-- SUPPLIED MATERIAL follows --

(** C8: The order of a rule write.  Starting from a valid cache, whatever the
    outcome, an update issues at most one proposal write; when it does, the
    settings in force at that moment are those of the transition policy, a
    promotion has happened exactly when the update has a hook and never again
    after; and a successful update ends with the incoming policy in force. *)
Theorem update_rule_guc_order `{Runtime} `{SqlClock} fl ctx env update rs rs' r :
  cache_valid (syncStandby rs) (rs_conf rs) -> rs_log rs = [] ->
  UpdateRule fl ctx env update rs = (rs', r) ->
  (no_propose (rs_log rs') /\ forall pos, r <> Ok (Some pos)) \/
  exists rs1 current plan t,
    readCurrentRule (ue_read env) rs = (rs1, Ok current) /\
    plan_update (pp_Position current) update = Ok plan /\
    update_transition (PossiblyUndecidedRule (pp_Position current)) update (up_incoming plan) = Ok t /\
    wrote_once (up_new plan) (if is_set (promotionHook update) then 1 else 0)
      (wanted (syncStandby rs) (Both t)) (rs_log rs') /\
    (is_Ok r -> wanted (syncStandby rs) (Incoming t) (rs_conf rs')).
Proof.
  intros Hv Hlog. set (id := localID (syncStandby rs)).
  assert (under id (fun _ => True) (quiet_log 0) rs) as Hu by (constructor; [done..|by rewrite Hlog]).
  assert (forall rs0 n, quiet_log n (rs_log rs0) -> no_propose (rs_log rs0)) as Hq by (intros rs0 n ?; by exists n).
  unfold UpdateRule. destruct (AssertActionLockHeld _ _); [early Hq Hu|].
  destruct (force update); [early Hq Hu|].
  destruct (bool_decide _); [early Hq Hu|].
  destruct (_ =? _); [early Hq Hu|].
  unfold mbind, M_mbind, M_bind, lift.
  pose proof (keeps_read _ (stable_under id (fun _ => True) (quiet_log 0) (accepts_quiet 0)) (ue_read env) rs Hu) as Hr.
  destruct (readCurrentRule (ue_read env) rs) as [rs1 [current|e]]; [|early Hq Hr].
  destruct (plan_update _ _) as [plan|e] eqn:Hplan; [|early Hq Hr].
  destruct (under_finalize id (fun _ => True) fl ctx env current update (up_incoming plan)) as [Hf1 Hf2].
  specialize (Hf1 rs1 Hr). specialize (Hf2 rs1 Hr).
  destruct (maybeFinalizeStuckProposal _ _ _ _ _ _ rs1) as [rs2 [[p0 promoted]|e]];
    [|intros [= <- <-]; left; split; done].
  destruct (update_transition _ _ _) as [t|e] eqn:Ht; [|early Hq Hf1].
  destruct (proposal_params _ _) as [params|e] eqn:Hpar; [|early Hq Hf1].
  pose proof (under_write id _ fl ctx env update promoted t params Hf2 rs2 Hf1) as Hw.
  apply proposal_params_Ok in Hpar as [_ Hnew]. rewrite Hnew in Hw.
  assert (forall pc conf, wanted (NewSyncStandbyManager id) pc conf -> wanted (syncStandby rs) pc conf) as Hwid
    by (intros pc conf; by apply wanted_localID).
  assert (forall n log, wrote_once (up_new plan) n (wanted (NewSyncStandbyManager id) (Both t)) log ->
    wrote_once (up_new plan) n (wanted (syncStandby rs) (Both t)) log) as Hwo.
  { intros n log (pre & conf & post & ? & ? & ? & ?). exists pre, conf, post. auto. }
  destruct (write_rule _ _ _ _ _ _ _ rs2) as [rs3 [pos|e]]; intros [= <- <-].
  - right. exists rs1, current, plan, t. destruct Hw. split_and!; auto.
  - destruct Hw as [?|?]; [by left|right]. exists rs1, current, plan, t. split_and!; auto. done.
Qed.

(** ** The cached position *)

Section cache.
  Context `{R : Runtime} `{C : SqlClock}.

(** The cache holds a position at or above [p]. *)
Definition cached_above (p : PoolerPosition) (rs : ruleStore) : Prop :=
  exists q, lastPos rs = Some q /\ CompareRulePosition (pp_Position p) (pp_Position q) <= 0.

Lemma cached_above_same p rs rs' : lastPos rs' = lastPos rs -> cached_above p rs -> cached_above p rs'.
Proof. unfold cached_above. by intros ->. Qed.

Lemma cache_observes pos rs : cached_above pos (fst (cacheRuleObservation (Some pos) rs)).
Proof.
  unfold cacheRuleObservation, modify, cached_above. cbn. destruct (lastPos rs) as [q|] eqn:Hq; cbn.
  - destruct (CompareRulePosition _ _ <? 0) eqn:Hc; reflect_bools; cbn.
    + exists q. split; [done|]. cbn in Hc. lia.
    + exists pos. split; [done|]. by rewrite (cmp_refl CompareRulePosition).
  - exists pos. split; [done|]. by rewrite (cmp_refl CompareRulePosition).
Qed.

Lemma cache_keeps p pos rs : cached_above p rs -> cached_above p (fst (cacheRuleObservation (Some pos) rs)).
Proof.
  intros (q & Hq & Hle). unfold cacheRuleObservation, modify, cached_above. cbn. rewrite Hq. cbn.
  destruct (CompareRulePosition _ _ <? 0) eqn:Hc; cbn; [by exists q|]. exists pos. split; [done|].
  reflect_bools. cbn in Hc. eapply (cmp_trans _ _ _ Hle).
  rewrite (cmp_anti (pp_Position pos)). lia.
Qed.

Lemma stable_cached p : stable (cached_above p).
Proof. constructor; intros; try (by eapply cached_above_same); try done. by apply cache_keeps. Qed.

Abbreviation keeps_above p m := (triple (cached_above p) m (fun _ => cached_above p) (cached_above p)).

Lemma above_set_policy p fl ctx e pc : keeps_above p (set_policy fl ctx e pc).
Proof.
  intros rs Hr. unfold set_policy. destruct (SetPolicy _ _ _ _ _ _ _ _ _) as [[s conf] []]; by eapply cached_above_same.
Qed.

Lemma above_hook p msg hook : keeps_above p (run_hook msg hook).
Proof. intros rs Hr. by destruct hook as [[]|]; cbn; [| eapply cached_above_same|]. Qed.

Lemma above_finalize p fl ctx env current update pwc :
  keeps_above p (maybeFinalizeStuckProposal fl ctx env current update pwc).
Proof.
  unfold maybeFinalizeStuckProposal. destruct (IsRuleDecided _); [by apply triple_ret|].
  eapply (triple_bind _ _ _ (fun _ => cached_above p)); [by apply triple_lift|intros ?].
  eapply triple_bind; [apply triple_wrap, above_set_policy|intros ?].
  eapply triple_bind; [apply above_hook|intros ?].
  eapply triple_bind; [apply triple_wrap, keeps_confirm, stable_cached|intros ?].
  eapply triple_bind; [apply triple_wrap, keeps_mark, stable_cached|intros ?]. by apply triple_ret.
Qed.

Lemma mark_observes re e t s c a proof :
  triple (fun _ => True) (markProposalAsDecision re e t s c a proof) cached_above (fun _ => True).
Proof.
  intros rs _. destruct (markProposalAsDecision _ _ _ _ _ _ _ rs) as [rs' [pos|]] eqn:E; [|done].
  unfold markProposalAsDecision in E. inv_m.
  match goal with H : match ?o with Some _ => _ | None => _ end _ = _ |- _ => destruct o as [row|]; [|by inv_m] end.
  inv_m. match goal with H : cacheRuleObservation (Some ?p) ?rs0 = _ |- _ =>
    pose proof (cache_observes p rs0) as Hc; rewrite H in Hc end. exact Hc.
Qed.

Lemma above_write p fl ctx env update promoted t params :
  triple (cached_above p) (write_rule fl ctx env update promoted t params)
    (fun pos rs => cached_above p rs /\ cached_above pos rs) (cached_above p).
Proof.
  eapply (triple_bind _ _ _ (fun _ => cached_above p)).
  { destruct (is_set _); [|apply triple_wrap, above_set_policy].
    eapply triple_bind; [apply triple_wrap, above_set_policy|intros ?].
    destruct promoted; [by apply triple_ret|apply above_hook]. }
  intros ?. eapply (triple_bind _ _ _ (fun _ => cached_above p)).
  { apply keeps_propose; [apply stable_cached|]. intros rs Hr. by eapply cached_above_same. }
  intros ppos. eapply (triple_bind _ _ _ (fun pos rs => cached_above p rs /\ cached_above pos rs)).
  { intros rs Hr. pose proof (keeps_mark _ (stable_cached p) (ue_refresh env) (ue_decide env) (newTerm params)
      (newSubterm params) (coordinatorIDStr params) (u_createdAt update)
      (newQuorumProof (pp_Lsn ppos) (ue_propose_at env)) rs Hr) as H1.
    pose proof (mark_observes (ue_refresh env) (ue_decide env) (newTerm params) (newSubterm params)
      (coordinatorIDStr params) (u_createdAt update) (newQuorumProof (pp_Lsn ppos) (ue_propose_at env)) rs I) as H2.
    destruct (markProposalAsDecision _ _ _ _ _ _ _ rs) as [? []]; done. }
  intros pos. eapply (triple_bind _ _ _ (fun _ rs => cached_above p rs /\ cached_above pos rs)).
  { apply triple_wrap. intros rs [H1 H2]. pose proof (above_set_policy p fl ctx (ue_final_guc env) (Incoming t) rs H1) as K1.
    pose proof (above_set_policy pos fl ctx (ue_final_guc env) (Incoming t) rs H2) as K2.
    destruct (set_policy _ _ _ _ rs) as [? []]; done. }
  intros ?. by apply triple_ret.
Qed.

End cache.

(** The cached position never moves back, whatever an update's outcome and
    whatever rows it read: it stays at or above the position cached before, and
    after a successful update it is at or above the position returned. *)
Theorem cached_position_only_advances `{Runtime} `{SqlClock} fl ctx env update rs rs' r p :
  lastPos rs = Some p -> UpdateRule fl ctx env update rs = (rs', r) ->
  cached_above p rs' /\ forall pos, r = Ok (Some pos) -> cached_above pos rs'.
Proof.
  intros Hp Hr.
  assert (triple (cached_above p) (UpdateRule fl ctx env update)
    (fun o rs' => cached_above p rs' /\ forall pos, o = Some pos -> cached_above pos rs') (cached_above p)) as Ht.
  { unfold UpdateRule. destruct (AssertActionLockHeld _ _); [by apply triple_lift|].
    destruct (force update); [by apply triple_ret|]. destruct (bool_decide _); [by apply triple_lift|].
    destruct (_ =? _); [by apply triple_lift|].
    eapply triple_bind; [apply keeps_read, stable_cached|intros current].
    eapply (triple_bind _ _ _ (fun _ => cached_above p)); [by apply triple_lift|intros plan].
    eapply triple_bind; [apply above_finalize|intros [p0 promoted]].
    eapply (triple_bind _ _ _ (fun _ => cached_above p)); [by apply triple_lift|intros t].
    eapply (triple_bind _ _ _ (fun _ => cached_above p)); [by apply triple_lift|intros params].
    eapply triple_bind; [apply above_write|intros pos]. apply triple_ret. intros rs0 [? ?].
    split; [done|]. by intros ? [= <-]. }
  specialize (Ht rs). rewrite Hr in Ht.
  assert (cached_above p rs) as H1 by (exists p; split; [done|]; by rewrite (cmp_refl CompareRulePosition)).
  specialize (Ht H1). destruct r as [o|]; [|done]. destruct Ht as [Ha Hb]. split; [done|].
  intros pos [= ->]. by apply Hb.
Qed.

(** ** The statements of an update *)

Section refinement.
  Context `{R : Runtime} `{C : SqlClock}.

(** No other session touches the tables. *)
Definition undisturbed (e : sql_env) : Prop := forall db, others e db = db.

Record undisturbed_update (env : UpdateEnv) : Prop := {
  un_read : undisturbed (ue_read env);
  un_stuck_confirm : undisturbed (ue_stuck_confirm env);
  un_stuck_refresh : undisturbed (re_sql (ue_stuck_refresh env));
  un_stuck_decide : undisturbed (ue_stuck_decide env);
  un_propose : undisturbed (ue_propose env);
  un_refresh : undisturbed (re_sql (ue_refresh env));
  un_decide : undisturbed (ue_decide env)
}.

Abbreviation at_db db := (fun rs => rs_db rs = db).
Abbreviation reach db := (fun rs => rtc db_step db (rs_db rs)).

-- SUPPLIED MATERIAL concluded --

Reproduce exactly the stretch of the material above that starts at the line with "intros Hp Hr." and ends at the line with "eapply triple_bind; [apply above_finalize|intros", both included, and nothing else.

- [WRITTEN REPLY]:
  intros Hp Hr.
  assert (triple (cached_above p) (UpdateRule fl ctx env update)
    (fun o rs' => cached_above p rs' /\ forall pos, o = Some pos -> cached_above pos rs') (cached_above p)) as Ht.
  { unfold UpdateRule. destruct (AssertActionLockHeld _ _); [by apply triple_lift|].
    destruct (force update); [by apply triple_ret|]. destruct (bool_decide _); [by apply triple_lift|].
    destruct (_ =? _); [by apply triple_lift|].
    eapply triple_bind; [apply keeps_read, stable_cached|intros current].
    eapply (triple_bind _ _ _ (fun _ => cached_above p)); [by apply triple_lift|intros plan].
    eapply triple_bind; [apply above_finalize|intros [p0 promoted]].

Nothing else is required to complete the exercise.